(** ** Requirements *)

(** A criterion with a verifier holds when the step of a host tool completed
    with the expected value in its checkpoint, another one when its row says
    passed and one of the row's references is an attestation of these very
    references. *)
Definition criterion_met (s : Completion) (rid : string) (c : AcceptanceCriterion V) : Prop :=
  match ac_verifier c with
  | Some v => ∃ step actual,
      find_step rid (vf_step_id v) (ed_db (cw_evidence s)) = Some step ∧ host_tool (st_kind step) = true ∧
      st_status step = StepCompleted ∧ checkpoint_value step v = Some actual ∧ json_eqb actual (vf_expected v) = true
  | None => ∃ row refs reference,
      default ∅ (cw_verifications s !! rid) !! ac_criterion_id c = Some row ∧ vr_status row = VPassed ∧
      refs_from_str (vr_evidence_refs_json row) = Some refs ∧ reference ∈ refs ∧
      attestation_exists (cw_evidence s) reference "run_completion_verification"
        (rid +:+ "/" +:+ ac_criterion_id c) "passed" (Some refs) = true
  end.

(** An artifact was checked, and its file is there now. *)
Definition artifact_met (s : Completion) (rid : string) (a : RequiredRunArtifact) : Prop :=
  ∃ row, default ∅ (cw_artifact_checks s !! rid) !! ra_artifact_id a = Some row ∧
    ar_present row = true ∧ ar_checked_at row ≠ 0 ∧
    run_artifact_exists sha256_hex (cw_evidence s) rid (default "" (ar_evidence_ref row)) (cw_clock s) = true.

Definition delivery_met (s : Completion) (rid : string) (row : ContractRow) : Prop :=
  cr_delivery_required row = true → delivery_proven (cw_evidence s) rid row = true.

Definition task_done (s : Completion) (rid : string) (row : ContractRow) (c : RunCompletionContract V) : Prop :=
  (∃ run, find_run rid (ed_db (cw_evidence s)) = Some run ∧ run_status run = RunCompleted) ∧
  Forall (criterion_met s rid) (ct_acceptance_criteria c) ∧
  Forall (artifact_met s rid) (ct_required_artifacts c) ∧ delivery_met s rid row.

(** What holds of the tables between two statements. *)
Definition rows_parse (s : Completion) : Prop :=
  ∀ rid id row, default ∅ (cw_verifications s !! rid) !! id = Some row → is_Some (refs_from_str (vr_evidence_refs_json row)).

Definition ids_unique (c : RunCompletionContract V) : Prop :=
  NoDup (map ac_criterion_id (ct_acceptance_criteria c)) ∧ NoDup (map ra_artifact_id (ct_required_artifacts c)).

(** ** The report's entries *)

Definition row_entry (p : string * VerificationRow) : CriterionVerification :=
  mkVerification p.1 (vr_status p.2) (default [] (refs_from_str (vr_evidence_refs_json p.2))) (vr_detail p.2) (vr_verified_at p.2).

Lemma rows_read s rid :
  rows_parse s →
  mapM verification_from_row (rows_of rid (cw_verifications s)) = Some (map row_entry (rows_of rid (cw_verifications s))).
Proof.
  intros Hp. apply mapM_Some_2, Forall2_fmap_r, Forall_Forall2_diag, Forall_forall.
  intros [id row] Hin%elem_of_rows_of%Hp. unfold verification_from_row, row_entry. cbn.
  destruct Hin as [refs ->]. done.
Qed.

(** No entry that counts, and no requirement met. *)
Ltac none_met := split; [done|intros; exfalso; destruct_and?; repeat match goal with
  | Hmet : ∃ _, _ |- _ => destruct Hmet
  | Hmet : _ ∧ _ |- _ => destruct Hmet end; congruence].

Lemma criterion_entry s rid criteria c :
  rows_parse s → NoDup (map ac_criterion_id criteria) → c ∈ criteria →
  cv_status (verification_of (foldl (verify_criterion (cw_evidence s) rid)
    (map row_entry (rows_of rid (cw_verifications s))) criteria) c) = VPassed ↔ criterion_met s rid c.
Proof.
  intros Hp Hnd Hin. unfold verification_of. rewrite last_with_find.
  2: { apply verified_NoDup. rewrite map_map. apply (rows_of_NoDup rid (cw_verifications s)). }
  rewrite (find_verified _ _ _ criteria c Hnd Hin). unfold is_for.
  rewrite (find_row cv_criterion_id row_entry) by done.
  unfold judge, criterion_met. destruct (ac_verifier c) as [v|].
  - unfold step_verdict. destruct (find_step _ _ _) as [step|]; cbn; [|none_met].
    destruct (host_tool (st_kind step)) eqn:Hk; cbn; [|none_met].
    destruct (st_status step) eqn:Hs; cbn; try none_met.
    destruct (checkpoint_value step v) as [actual|] eqn:Hv; cbn; [|none_met].
    destruct (json_eqb actual (vf_expected v)) eqn:He; cbn; [|none_met].
    split; [intros _; by exists step, actual|done].
  - destruct (_ !! ac_criterion_id c) as [row|] eqn:Hrow; cbn; [|none_met].
    pose proof (Hp _ _ _ Hrow) as [refs Hrefs]. unfold attested. cbn. rewrite Hrefs. cbn.
    destruct (existsb _ refs) eqn:Hex.
    + rewrite andb_false_r. cbn. apply existsb_True in Hex as (reference & Href & Hatt).
      split; [intros Hs; by exists row, refs, reference|by intros (? & ? & ? & [= <-] & ? & _)].
    + rewrite andb_true_r. case_bool_decide as Hs; cbn; [|none_met]. split; [done|].
      intros (row' & refs' & reference & [= <-] & _ & Hr & Href & Hatt). assert (refs' = refs) as -> by congruence.
      exfalso. apply not_true_iff_false in Hex. apply Hex, existsb_True. eauto.
Qed.

Lemma artifact_entry s rid a :
  let check := artifact_check_of (map (verify_artifact sha256_hex (cw_evidence s) rid (cw_clock s))
                 (map artifact_from_row (rows_of rid (cw_artifact_checks s)))) a in
  av_checked_at check ≠ 0 ∧ av_present check = true ↔ artifact_met s rid a.
Proof.
  cbn. unfold artifact_check_of. rewrite map_map.
  set (g := λ p, verify_artifact sha256_hex (cw_evidence s) rid (cw_clock s) (artifact_from_row p)).
  assert (∀ p, av_artifact_id (g p) = p.1) as Hg by (intros [id row]; unfold g, verify_artifact; by case_match).
  rewrite last_with_find.
  2: { rewrite map_map, (map_ext _ fst Hg). apply (rows_of_NoDup rid (cw_artifact_checks s)). }
  rewrite (find_row av_artifact_id g) by done. unfold artifact_met.
  destruct (_ !! ra_artifact_id a) as [row|] eqn:Hrow; cbn; [|split; [by intros []|by intros (? & ? & _)]].
  unfold g, verify_artifact. cbn.
  destruct (ar_present row) eqn:Hpres; cbn.
  - destruct (run_artifact_exists _ _ _ _ _) eqn:Hex; cbn.
    + split; [intros [Hat _]; by exists row|by intros (? & [= <-] & _ & ? & _)].
    + split; [by intros []|]. intros (? & [= <-] & _ & _ & ?). congruence.
  - split; [by intros []|]. intros (? & [= <-] & ? & _). congruence.
Qed.

Lemma executor_verified status (b : RunCompletionReport V) :
  rp_status (apply_executor status b) = CVerifiedComplete ↔ status = RunCompleted ∧ rp_status b = CVerifiedComplete.
Proof.
  unfold apply_executor. destruct status; cbn; try (split; [done|by intros []]).
  all: case_bool_decide as Hb; cbn; (split; [done|by intros []]).
Qed.

(** A report says verified complete exactly when the task is done. *)
Lemma report_exact s rid row c :
  rows_parse s → cw_contracts s !! rid = Some row → stored_contract rid row = Ok c → ids_unique c →
  ct_delivery_required c = cr_delivery_required row →
  (∃ r, completion_report sha256_hex rid s = Ok (Some r) ∧ rp_status r = CVerifiedComplete) ↔ task_done s rid row c.
Proof.
  intros Hp Hrow Hc [Hnc Hna] Hreq. unfold completion_report, task_done. rewrite Hrow, Hc, rows_read by done.
  set (vs := foldl _ _ _). set (arts := map _ (map _ _)).
  assert (Forall (λ c, cv_status (verification_of vs c) = VPassed) (ct_acceptance_criteria c) ↔
          Forall (criterion_met s rid) (ct_acceptance_criteria c)) as Hcs.
  { rewrite !Forall_forall. split; intros Hall x Hx; by apply (criterion_entry s rid _ x Hp Hnc Hx), Hall. }
  assert (Forall (λ a, av_checked_at (artifact_check_of arts a) ≠ 0 ∧ av_present (artifact_check_of arts a) = true)
            (ct_required_artifacts c) ↔ Forall (artifact_met s rid) (ct_required_artifacts c)) as Has.
  { rewrite !Forall_forall. split; intros Hall x Hx; by apply (artifact_entry s rid x), Hall. }
  set (b := build_completion_report c vs arts (delivery_proven (cw_evidence s) rid row) (cr_delivery_evidence_ref row)).
  assert (rp_status b = CVerifiedComplete ↔ Forall (criterion_met s rid) (ct_acceptance_criteria c) ∧
    Forall (artifact_met s rid) (ct_required_artifacts c) ∧ delivery_met s rid row) as Hb.
  { unfold b. rewrite build_verified, Hcs, Has. unfold delivery_met. by rewrite Hreq. }
  destruct (find_run rid _) as [run|] eqn:Hrun; [|naive_solver].
  pose proof (executor_verified (run_status run) b) as He.
  split.
  - intros (r & [= <-] & Hr). apply He in Hr as [Hr ?]. split; [by exists run|by apply Hb].
  - intros [(run' & [= <-] & Hdone) Hmet]. eexists. split; [done|]. apply He. split; [done|]. by apply Hb.
Qed.
End Report.

(** ** The invariant, whatever is being served *)

Definition completion_tables : list string := ["run_completion_verification"; "run_completion_delivery"].

Section Serving.
Context {V : Type} `{JsonValue V} `{MsgPack V} `{CardCodec V} `{HC : ContractCodec V} `{!ContractCodecLaws V}.
Context (sha256_hex : bytes → string) (trusted : string → Prop).

(** The rest of the server: it changes what counts as evidence, may remove
    the completion rows of a run with the run, and writes audit records of its
    own tables only.  New contracts come from the requests alone: the code
    inserts them in [set_completion_contract] and [fork_run] only. *)
Definition completion_env (s s' : Completion) : Prop :=
  cw_contracts s' ⊆ cw_contracts s ∧ cw_verifications s' ⊆ cw_verifications s ∧
  cw_artifact_checks s' ⊆ cw_artifact_checks s ∧
  (∀ id row, ed_audit (cw_evidence s') !! id = Some row →
     ed_audit (cw_evidence s) !! id = Some row ∨ ad_table_name row ∉ completion_tables).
----------------
# AIM OF THE TASK:
Your answer should be a single number: how many lines of the material contain the word "string".

# RESPONSE TO THIS EXERCISE:
7